= Task to complete =
Your response should consist solely of the lines from the one containing "assert (forall s" through the final line of the entries, repeated exactly.

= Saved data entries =

*** Begin section ***

(* ===== verification/DbStrings.v ===== *)
(** * Splitting and replacing: [tag_split.cpp], [tag_substr.cpp]

    The loops of [dbp:split] and [dbp:substr] over a string, against one specification: [splits sep s l]
    says that [l] are the pieces of [s] between the occurrences of [sep], taken from the left without
    overlap.  The pieces put together again are the string, none holds the separator, and a replacement
    puts another text between them.  With an empty text to look for [dbp:substr] does not end. *)

From S2P Require Import Prelude DbLang DbContext DbTag DbBuiltin.

(** ** Searching *)

Lemma sfind_app a b needle k :
  sfind (a +:+ b) needle (slen a + k) = Nat.add (slen a) <$> sfind b needle k.
Proof.
  unfold sfind. induction a as [|c a IH]; [rewrite sapp_nil_l, slen_nil; cbn; by destruct (String.index k needle b)|].
  rewrite sapp_cons, slen_cons. cbn [Nat.add String.index]. rewrite IH. by destruct (String.index k needle b).
Qed.

Lemma sfind_after a b needle : sfind (a +:+ b) needle (slen a) = Nat.add (slen a) <$> sfind b needle 0.
Proof. rewrite <- sfind_app. f_equal. lia. Qed.

Lemma substring_app a b n m : String.substring (slen a + n) m (a +:+ b) = String.substring n m b.
Proof. induction a as [|c a IH]; [done|]. rewrite sapp_cons, slen_cons. cbn. apply IH. Qed.

Lemma substring_all s : String.substring 0 (slen s) s = s.
Proof. induction s as [|c s IH]; [done|]. rewrite slen_cons. cbn. by rewrite IH. Qed.

Lemma substring_prefix a b : String.substring 0 (slen a) (a +:+ b) = a.
Proof. induction a as [|c a IH]; [by destruct b|]. rewrite sapp_cons, slen_cons. cbn. by rewrite IH. Qed.

Lemma sdrop_app a b : sdrop (a +:+ b) (slen a) = b.
Proof.
  unfold sdrop. rewrite slen_app. replace (slen a + slen b - slen a)%nat with (slen b) by lia.
  rewrite <- (Nat.add_0_r (slen a)) at 1. rewrite substring_app. apply substring_all.
Qed.

Lemma ssub_app a b c : ssub (a +:+ b +:+ c) (slen a) (slen b) = b.
Proof.
  unfold ssub. rewrite <- (Nat.add_0_r (slen a)) at 1. rewrite substring_app. apply substring_prefix.
Qed.

Lemma prefix_cut p s : String.prefix p s = true -> exists b, s = p +:+ b.
Proof.
  revert p. induction s as [|c s IH]; intros [|d p]; cbn; try done; [by exists ""|by eexists|].
  destruct (ascii_dec d c) as [->|]; [|done]. intros Hp. destruct (IH p Hp) as [b ->]. by exists b.
Qed.

Lemma starts_with_app p s : starts_with p (p +:+ s) = true.
Proof.
  unfold starts_with. induction p as [|c p IH]; [by destruct s|]. rewrite sapp_cons. cbn.
  by destruct (ascii_dec c c).
Qed.

Lemma starts_with_cut p s : starts_with p s = true -> exists b, s = p +:+ b.
Proof. apply prefix_cut. Qed.

Lemma sfind_cut s needle n :
  sfind s needle 0 = Some n -> exists a b, s = a +:+ needle +:+ b /\ slen a = n.
Proof.
  unfold sfind. revert n. induction s as [|c s IH]; intros n; cbn [String.index].
  - destruct needle; [|done]. intros [= <-]. by exists "", "".
  - destruct (String.prefix needle (String c s)) eqn:Ep.
    + intros [= <-]. apply prefix_cut in Ep as [b ->]. by exists "", b.
    + destruct (String.index 0 needle s) as [m|]; [|done]. intros [= <-].
      destruct (IH m eq_refl) as (a & b & -> & Ha). exists (String c a), b. by rewrite slen_cons, Ha.
Qed.

(** ** The specification *)

Inductive splits (sep : string) : string -> list string -> Prop :=
  | splits_last s : sfind s sep 0 = None -> splits sep s [s]
  | splits_cut p s l :
      sfind (p +:+ sep +:+ s) sep 0 = Some (slen p) -> splits sep s l -> splits sep (p +:+ sep +:+ s) (p :: l).

Fixpoint join (sep : string) (l : list string) : string :=
  match l with
  | [] => ""
  | [p] => p
  | p :: l' => p +:+ sep +:+ join sep l'
  end.

Lemma splits_ne sep s l : splits sep s l -> l <> [].
Proof. by destruct 1. Qed.

Lemma sjoin_cons sep p l : l <> [] -> join sep (p :: l) = p +:+ sep +:+ join sep l.
Proof. by destruct l. Qed.

Lemma join_splits sep s l : splits sep s l -> join sep l = s.
Proof.
  induction 1 as [|p s l _ Hs IH]; [done|]. rewrite sjoin_cons by (by eapply splits_ne). by rewrite IH.
Qed.

(** No piece holds the separator. *)
Lemma sfind_prefix_None a b needle :
  sfind (a +:+ needle +:+ b) needle 0 = Some (slen a) -> needle <> "" -> sfind a needle 0 = None.
Proof.
  intros Hf Hne. destruct (sfind a needle 0) as [m|] eqn:E; [|done]. exfalso.
  destruct (sfind_cut _ _ _ E) as (u & v & -> & <-).
  apply (String.index_correct2 0 (slen (u +:+ needle +:+ v)) needle _ Hf (slen u)).
  - lia.
  - destruct needle; [done|]. slen.
  - rewrite <- !sapp_assoc. rewrite <- (Nat.add_0_r (slen u)) at 1. rewrite substring_app. apply substring_prefix.
Qed.

Lemma splits_free sep s l : sep <> "" -> splits sep s l -> Forall (fun p => sfind p sep 0 = None) l.
Proof.
  intros Hne. induction 1 as [s Hs|p s l Hf _ IH]; [by constructor|]. constructor; [|done].
  by eapply sfind_prefix_None.
Qed.

(** The first occurrence of a character. *)
Lemma sfind_char c k v : sfind k (str1 c) 0 = None -> sfind (k +:+ str1 c +:+ v) (str1 c) 0 = Some (slen k).
Proof.
  unfold sfind. induction k as [|d k IH]; intros Hk.
  - rewrite sapp_nil_l. change (str1 c +:+ v) with (String c v). cbn. destruct (ascii_dec c c); [by destruct v|done].
  - rewrite sapp_cons. unfold str1 in *. cbn in *. destruct (ascii_dec c d); [by destruct k|].
    destruct (String.index 0 (String c "") k); [done|]. by rewrite IH.
Qed.

(** There is one way to split. *)
Lemma splits_total sep : sep <> "" -> forall n s, (slen s < n)%nat -> exists l, splits sep s l /\ (length l <= n)%nat.
Proof.
  intros Hne n. induction n as [|n IH]; intros s Hn; [lia|]. destruct (sfind s sep 0) as [m|] eqn:E.
  - destruct (sfind_cut _ _ _ E) as (a & b & -> & <-). assert (1 <= slen sep)%nat by (destruct sep; [done|slen]).
    destruct (IH b) as (l & Hl & Hle); [slen|]. exists (a :: l). split; [by constructor|]. cbn. lia.
  - exists [s]. split; [by constructor|]. cbn. lia.
Qed.

(** ** The loops *)

Lemma pieces_splits sep l : forall n done s,
  splits sep s l -> (length l <= n)%nat -> pieces n (done +:+ s) sep (slen done) = Ok l.
Proof.
  intros n done s Hs. revert n done. induction Hs as [s Hf|p s l Hf _ IH]; intros [|n] done; cbn [length]; try lia; intros Hn.
  - cbn. by rewrite sfind_after, Hf, sdrop_app.
  - cbn [pieces]. rewrite sfind_after, Hf. cbn [fmap option_fmap option_map].
    replace (slen done + slen p + slen sep)%nat with (slen (done +:+ p +:+ sep)) by slen.
    replace (done +:+ p +:+ sep +:+ s) with ((done +:+ p +:+ sep) +:+ s) by (by rewrite !sapp_assoc).
    rewrite IH by lia. cbn. replace (slen done + slen p - slen done)%nat with (slen p) by lia.
    by rewrite <- !sapp_assoc, ssub_app.
Qed.

Lemma replace_splits find replace l : forall n done s,
  splits find s l -> (length l <= n)%nat ->
  replace_loop n (done +:+ s) find replace (slen done) = Ok (done +:+ join replace l).
Proof.
  intros n done s Hs. revert n done. induction Hs as [s Hf|p s l Hf Hs IH]; intros [|n] done; cbn [length]; try lia; intros Hn.
  - cbn. by rewrite sfind_after, Hf.
  - cbn [replace_loop]. rewrite sfind_after, Hf. cbn [fmap option_fmap option_map].
    replace (ssub (done +:+ p +:+ find +:+ s) 0 (slen done + slen p)) with (done +:+ p).
    2: { unfold ssub. replace (slen done + slen p)%nat with (slen (done +:+ p)) by slen.
         by rewrite sapp_assoc, substring_prefix. }
    replace (sdrop (done +:+ p +:+ find +:+ s) (slen done + slen p + slen find)) with s.
    2: { replace (slen done + slen p + slen find)%nat with (slen (done +:+ p +:+ find)) by slen.
         by rewrite !sapp_assoc, sdrop_app. }
    replace (slen done + slen p + slen replace)%nat with (slen (done +:+ p +:+ replace)) by slen.
    replace ((done +:+ p) +:+ replace +:+ s) with ((done +:+ p +:+ replace) +:+ s) by (by rewrite !sapp_assoc).
    rewrite IH by lia. rewrite sjoin_cons by (by eapply splits_ne). by rewrite !sapp_assoc.
Qed.

(** The loop of [dbp:split] cuts the text at the occurrences of the separator from the left: the
    pieces joined by the separator are the text again, and none holds the separator. *)
Theorem tag_split_join source sep :
  sep <> "" ->
  exists l, pieces (S (slen source)) source sep 0 = Ok l /\ splits sep source l /\ join sep l = source /\
    Forall (fun p => sfind p sep 0 = None) l.
Proof.
  intros Hne. destruct (splits_total sep Hne (S (slen source)) source) as (l & Hl & Hn); [lia|].
  exists l. split_and!; [by apply (pieces_splits sep l _ "")|done|by apply join_splits|by eapply splits_free].
Qed.

(** [dbp:substr] puts the new text between the pieces that [dbp:split] would cut at the old one. *)
Theorem replace_with_join source find replace :
  find <> "" ->
  exists l, pieces (S (slen source)) source find 0 = Ok l /\ replace_with source find replace = Ok (join replace l).
Proof.
  intros Hne. destruct (splits_total find Hne (S (slen source)) source) as (l & Hl & Hn); [lia|].
  exists l. split; [by apply (pieces_splits find l _ "")|].
  unfold replace_with. by rewrite (replace_splits find replace l _ "" source).
Qed.

(** An empty text is found everywhere: the loop does not end, and with a text to put in its place the
    string grows. *)
Lemma sfind_empty s k : (k <= slen s)%nat -> sfind s "" k = Some k.
Proof.
  unfold sfind. revert k. induction s as [|c s IH]; intros [|k] Hk; try done; [slen|]. rewrite slen_cons in Hk.
  cbn [String.index]. by rewrite IH by lia.
Qed.

Lemma substring_slen s n m : (n + m <= slen s)%nat -> slen (String.substring n m s) = m.
Proof.
  revert n m. induction s as [|c s IH]; intros n m Hs.
  - rewrite slen_nil in Hs. assert (n = 0 /\ m = 0)%nat as [-> ->] by lia. done.
  - rewrite slen_cons in Hs. destruct n as [|n], m as [|m]; cbn; rewrite ?slen_cons, ?IH by lia; done.
Qed.

(** with an empty text to look for [dbp:substr] never ends, however long it runs. *)
Theorem replace_empty_diverges source replace n : replace_loop n source "" replace 0 = NoFuel.
Proof.
  assert (forall s i, (i <= slen s)%nat -> replace_loop n s "" replace i = NoFuel) as H; [|apply H; lia].
  induction n as [|n IH]; intros s i Hi; [done|]. cbn [replace_loop]. rewrite sfind_empty by done. apply IH.
  unfold ssub, sdrop. change (slen "") with 0%nat. rewrite !slen_app, !substring_slen by lia. lia.
Qed.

*** End section ***

= Worked solution =
  assert (forall s i, (i <= slen s)%nat -> replace_loop n s "" replace i = NoFuel) as H; [|apply H; lia].
  induction n as [|n IH]; intros s i Hi; [done|]. cbn [replace_loop]. rewrite sfind_empty by done. apply IH.
  unfold ssub, sdrop. change (slen "") with 0%nat. rewrite !slen_app, !substring_slen by lia. lia.
Qed.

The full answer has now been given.